Surely it is only proper that he carries, among others, the costs of
the said answering affidavit. It is of supreme
importance to point
out that the applicant did not deliver any further papers after the
delivery of the answering affidavit. An
appropriate, in my view, is
that the respondent should bear the costs of the first application.
[20]
With regards to the second matter the respondent is prepared to pay
interest on the amount of R500,000.00 at the rate of 9.5%
per annum
reckoned from 26 May 2015, which is the date on which a copy of the
second application was served on him and 25 September
2015 which is
the date on which it is contended by the respondent that the amount
of R500,000.00 was refunded to the applicant;
the respondent is
prepared to pay the costs of the second application up to and
including 17 July 2015 and that the costs occasioned
to the
respondent by the prosecution of the application by the applicant
after 17 July 2015 should be paid by the applicant and
that such cost
should include the cost consequent upon the employment of two
counsel.
[21]
On the two issues raised in paragraph 3 supra, the applicant's view
is that the Court should grant an order in terms of which
the two
applications are consolidated; that the respondent is directed to pay
interest at the legal rate of interest in the said
sum of R500,
000.00 from 2 September 2010 to date of refund which is 23 September
2015; that the respondent should pay interest
on the unpaid interest
calculated from 24 September 2015 to date of payment. On the question
of cost the applicant's position is
that the respondent should carry
the legal cost incurred by the applicant in respect of both motion
proceedings including the cost
of two counsel.
[22]
The applicant does not accept the concession made by the respondent
in which the respondent accepted liability for the cost
incurred by
the applicant between 26 May 2015 to 6 July 2015 and from 26 May 2015
to 25 September 2015. Clearly the applicant does
not accept the
period over which interest is calculated by the respondent. Mr.

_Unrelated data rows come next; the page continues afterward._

(* ===== verification/Transport.v ===== *)
(** * The HTTP transport and its host object

    [download] hands the transfer to [yt_dlp.downloader.http.HttpFD], a
    library that is not in the sources.  The class [Transport] is all that
    [download] assumes of it: the downloader is constructed or the
    construction raises, and a call with the chunk size, the progress
    hooks, the target path and the info dict acts on the world and returns
    a value or raises.

    [chunked_download] is the transport the specification describes
    (section 4.3): the resource behind the url is fetched in chunks of a
    fixed size and written to the target sequentially, every progress hook
    is called with a status "downloading" after each chunk and with
    "finished" at the end, and a connection that breaks raises and leaves
    the bytes written so far.  Its loop over the chunk offsets is defined
    by well-founded recursion on the bytes that remain.

    The class [ydl] of lines 211-228 is the host object the source passes
    to the library: [urlopen] delegates to the opener of module [g] (the
    class [Net]) and the five reporting methods do nothing. *)

From Stdlib Require Import ZArith Lia.
From Equations Require Import Equations.
From stdpp Require Import base tactics option list strings gmap.
From S2P Require Import Prelude PyValue Effects.

Local Open Scope Z_scope.

(** ** Interfaces *)

(** A progress hook: what a call with a status dict does. *)
Definition hook : Type := pyval -> action unit.

(** [HttpFD_new c] is the construction [HttpFD(ydl(), {"http_chunk_size": c})],
    which returns the downloader or raises; [HttpFD_download c hooks] is
    that downloader with [_progress_hooks] set to [hooks], called as
    [download(filepath, infodict)]. *)
Class Transport : Type := {
  HttpFD_new : Z -> res unit;
  HttpFD_download : Z -> list hook -> string -> pyval -> action pyval
}.

(** What is behind a url: the size of the resource in bytes, and the byte
    after which the connection breaks, if it does. *)
Record resource : Type := mkResource {
  res_size : Z;
  res_breaks : option Z
}.

(** [g.opener.open(url)]. *)
Class Net : Type := {
  opener_open : pyval -> res resource
}.

(** ** The host object (lines 211-228) *)

Inductive ydl_report : Type :=
| to_screen | to_console_title | trouble | report_warning | report_error.

(** Lines 212-213. *)
Definition ydl_urlopen `{Net} (url : pyval) : res resource := opener_open url.

(** Lines 215-228: each of the five methods takes any arguments, does
    nothing and returns None. *)
Definition ydl_call (m : ydl_report) (args : list pyval) : action pyval :=
  sret VNone.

Puckrin relied on the provisions of s 1(1) of the
Prescribed Rate of
Interest Act 55 of 1975 ("the PRI Act"). The said s 1(1)
provides as follows:
"If a debt bears interest at
the rate at which the interest is to be calculated is not governed by
any other law or by an agreement
or a trade custom or in any other
manner, such interest shall be calculated at the rate contemplated in
(2)(a) as at the time when
such interest begins to run unless a court
of law, on the ground of special circumstances relating to that debt,
orders otherwise.
(2)(a) For the purposes of
subsection (1), the rate of interest is the repurchase rate as
determined from time to time by a South
African Reserve Bank, plus
3.5% per annum."
[23]
Furthermore he relied on the case of Lodhi 5 Properties Investments
CC and Others vs Firstrand Bank Limited
(2015) 3 ALL SA 32
(SCA) at
paragraph 23 where the Court had the following to say:
"On the question of interest
it seems to me that the appellant's argument misconceives the nature
of the interest sought here
-
that it was not based on the
enforcement of a contractual and undertaking but rather on Lodhi 5's
default It is trite that a party
which has been deprived of the use
of its capital for a period time has suffered a loss which, in the
normal cause of events, will
be compensated by an award of mora
interest. The term 'mora' simply means delay or default,·interest
a tempore morae constitutes
the damages that now naturally (without
the need to
place the debtor in mora) from the contract itself
by reason of a debtor having failed to perform a contractual
obligation within
the agreed time.
"
[24]
Finally Mr. Puckrin placed reliance on Crooks Brothers Limited vs
Regional Land Claims Commissioner for the province of Mpumalanga
and
Others
(2013) 2 ALL SA 1
(SCA) in particular the following passage
and submitted that the said case made a distinction between two types
of
mora
interest and
mora ex rae.
"When the contract fixes the
time for performance, mora (mora ex re) arises from the contract
itself and no demand (interpellatio)
is necessary to place the debtor
in mora. In contrast, where the contract does not contain an express
or tacit stipulation in regard
to the date when performance is due, a
demand (interpellatio) becomes necessary to put the debtor in mora.
This is referred to
as mora ex persona
...
the purpose of mora
interest is, therefore, to place the creditor in the position that he
or she would have been in had the debtor
performed in terms of the
undertaking. Here a demand (interpellatio) was necessary to place the
respondents in mora."
[25]
Quite clearly what the above passage mean is that there are two
different scenarios referred to in the passage. The first scenario
is
where a contract stipulates the time for performance and the second
scenario is where the contract does not fix performance
time. Where a
party is required to perform on an agreed date by the terms of the
contract such a party is automatically in
mora
if he fails to
do so. In this scenario, interest would become due and payable
immediately when the party that is obliged to pay
fails to pay and
becomes in
mora.
This first scenario takes place where time in
a contract is of essence.
[26]
The passages above fully explain the second scenario. Where the
contract contains no express or tacit stipulation with regard
to the
time of performance, a demand becomes necessary to put the debtor in
mora.
This principle applies in all instances even where there
no contract is involved. In order to put a party that has to perform
in
mora,
it is necessary that a demand in one way or the other
be made. Where there is no contract, like the instant case, it is
important
that a demand to perform be made by the party in order to
put the other party in
mora.
This is the approach adopted by
Mr. Vorster, counsel for the respondent. This seems to be the law in
this country. First of all
it is clear that the case of Crooks
Brothers vs Regional Land Claims
supra
demonstrates that
point. In my view, on 6 July 2012, when the respondent abandoned its
assessment the respondent became the debtor
in respect of the sum of
R500,000.00 while at the same time the applicant became its creditor.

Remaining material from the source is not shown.